● **What to work on**
Give as output the line that contains "destruct (Z.leb_spec (2", followed by every remaining line of the entries, unchanged and with nothing added.

(Stored data entries)

Lemma residue_mult (a b : Z) : ((1 * a) mod m * b) mod m = (1 * (a * b)) mod m.
Proof. rewrite !Z.mul_1_l. apply Zmult_mod_idemp_l. Qed.

Lemma residue_mod (a : Z) : (1 * (a mod (8 * m))) mod m = (1 * a) mod m.
Proof.
  rewrite !Z.mul_1_l. apply Z.mod_mod_divide. exists 8. lia.
Qed.

Lemma residue_cancel (x y z : Z) :
  0 <= y < m -> 0 <= z < m -> (x + y) mod m = (x + z) mod m -> y = z.
Proof using m_pos.
  intros Hy Hz H.
  assert (Hd : (y - z) mod m = 0).
  { replace (y - z) with ((x + y) - (x + z)) by lia.
    rewrite Zminus_mod, H, Z.sub_diag. apply Z.mod_0_l. lia. }
  apply Z.mod_divide in Hd; [| lia]. destruct Hd as [q Hq].
  assert (Hq0 : q = 0)
    by (destruct (Z.lt_trichotomy q 0) as [Hlt | [Heq | Hgt]]; [nia | assumption | nia]).
  subst q. lia.
Qed.

End Residues.

Lemma cyclic_E_pos : 0 < JUBJUB_E (Collaborator := Cyclic.collaborator).
Proof. reflexivity. Qed.

Lemma cyclic_L_pos : 0 < JUBJUB_L (Collaborator := Cyclic.collaborator).
Proof. reflexivity. Qed.

Lemma cyclic_E_8L : Cyclic.E = 8 * Cyclic.L.
Proof. reflexivity. Qed.

Lemma cyclic_sha256_length (msg : list byte) :
  List.length (sha256 (Collaborator := Cyclic.collaborator) msg) = 32%nat.
Proof.
  change (List.length (Sha256.digest msg) = 32%nat). unfold Sha256.digest.
  destruct (fold_left _ _ _) as [[[[[[[a b] c] d] e] f] g] h]. reflexivity.
Qed.

Lemma cyclic_point_eqb_eq (P Q : Z) :
  point_eqb (Collaborator := Cyclic.collaborator) P Q = true <-> P = Q.
Proof. apply Z.eqb_eq. Qed.

Lemma cyclic_mult_add (a b : Z) :
  0 <= a -> 0 <= b ->
  point_mult (Collaborator := Cyclic.collaborator) generator (a + b)
  = point_add (point_mult generator a) (point_mult generator b).
Proof. intros _ _. apply residue_add. Qed.

Lemma cyclic_mult_mult (a b : Z) :
  0 <= a -> 0 <= b ->
  point_mult (Collaborator := Cyclic.collaborator) (point_mult generator a) b
  = point_mult generator (a * b).
Proof. intros _ _. apply residue_mult. Qed.

Lemma cyclic_mult_mod (a : Z) :
  0 <= a ->
  point_mult (Collaborator := Cyclic.collaborator) generator (a mod JUBJUB_E)
  = point_mult generator a.
Proof.
  intros _. change ((1 * (a mod Cyclic.E)) mod Cyclic.L = (1 * a) mod Cyclic.L).
  rewrite cyclic_E_8L. apply residue_mod.
Qed.

Lemma cyclic_add_cancel (a b c : Z) :
  0 <= a -> 0 <= b -> 0 <= c ->
  point_add (Collaborator := Cyclic.collaborator)
  (point_mult generator a) (point_mult generator b)
  = point_add (point_mult generator a) (point_mult generator c) ->
  point_mult (Collaborator := Cyclic.collaborator) generator b
  = point_mult generator c.
Proof.
  intros _ _ _.
  apply residue_cancel; [reflexivity | |]; apply Z.mod_pos_bound; reflexivity.
Qed.

Lemma cyclic_to_bytes_gen (n : Z) :
  0 <= n ->
  is_ok (to_bytes (Collaborator := Cyclic.collaborator)
         (VPoint (point_mult generator n))) = true.
Proof.
  intros _.
  change (is_ok (Cyclic.int_to_bytes32 ((1 * n) mod Cyclic.L)) = true).
  pose proof (Z.mod_pos_bound (1 * n) Cyclic.L eq_refl) as Hb.
  assert (HL : Cyclic.L < 2 ^ 256) by reflexivity.
  unfold Cyclic.int_to_bytes32.
  destruct (Z.ltb_spec ((1 * n) mod Cyclic.L) 0) as [H | H]; [lia |].
  destruct (Z.leb_spec (2 ^ 256) ((1 * n) mod Cyclic.L)) as [H' | H']; [lia |].
  reflexivity.
Qed.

● **Answer**
  destruct (Z.leb_spec (2 ^ 256) ((1 * n) mod Cyclic.L)) as [H' | H']; [lia |].
  reflexivity.
Qed.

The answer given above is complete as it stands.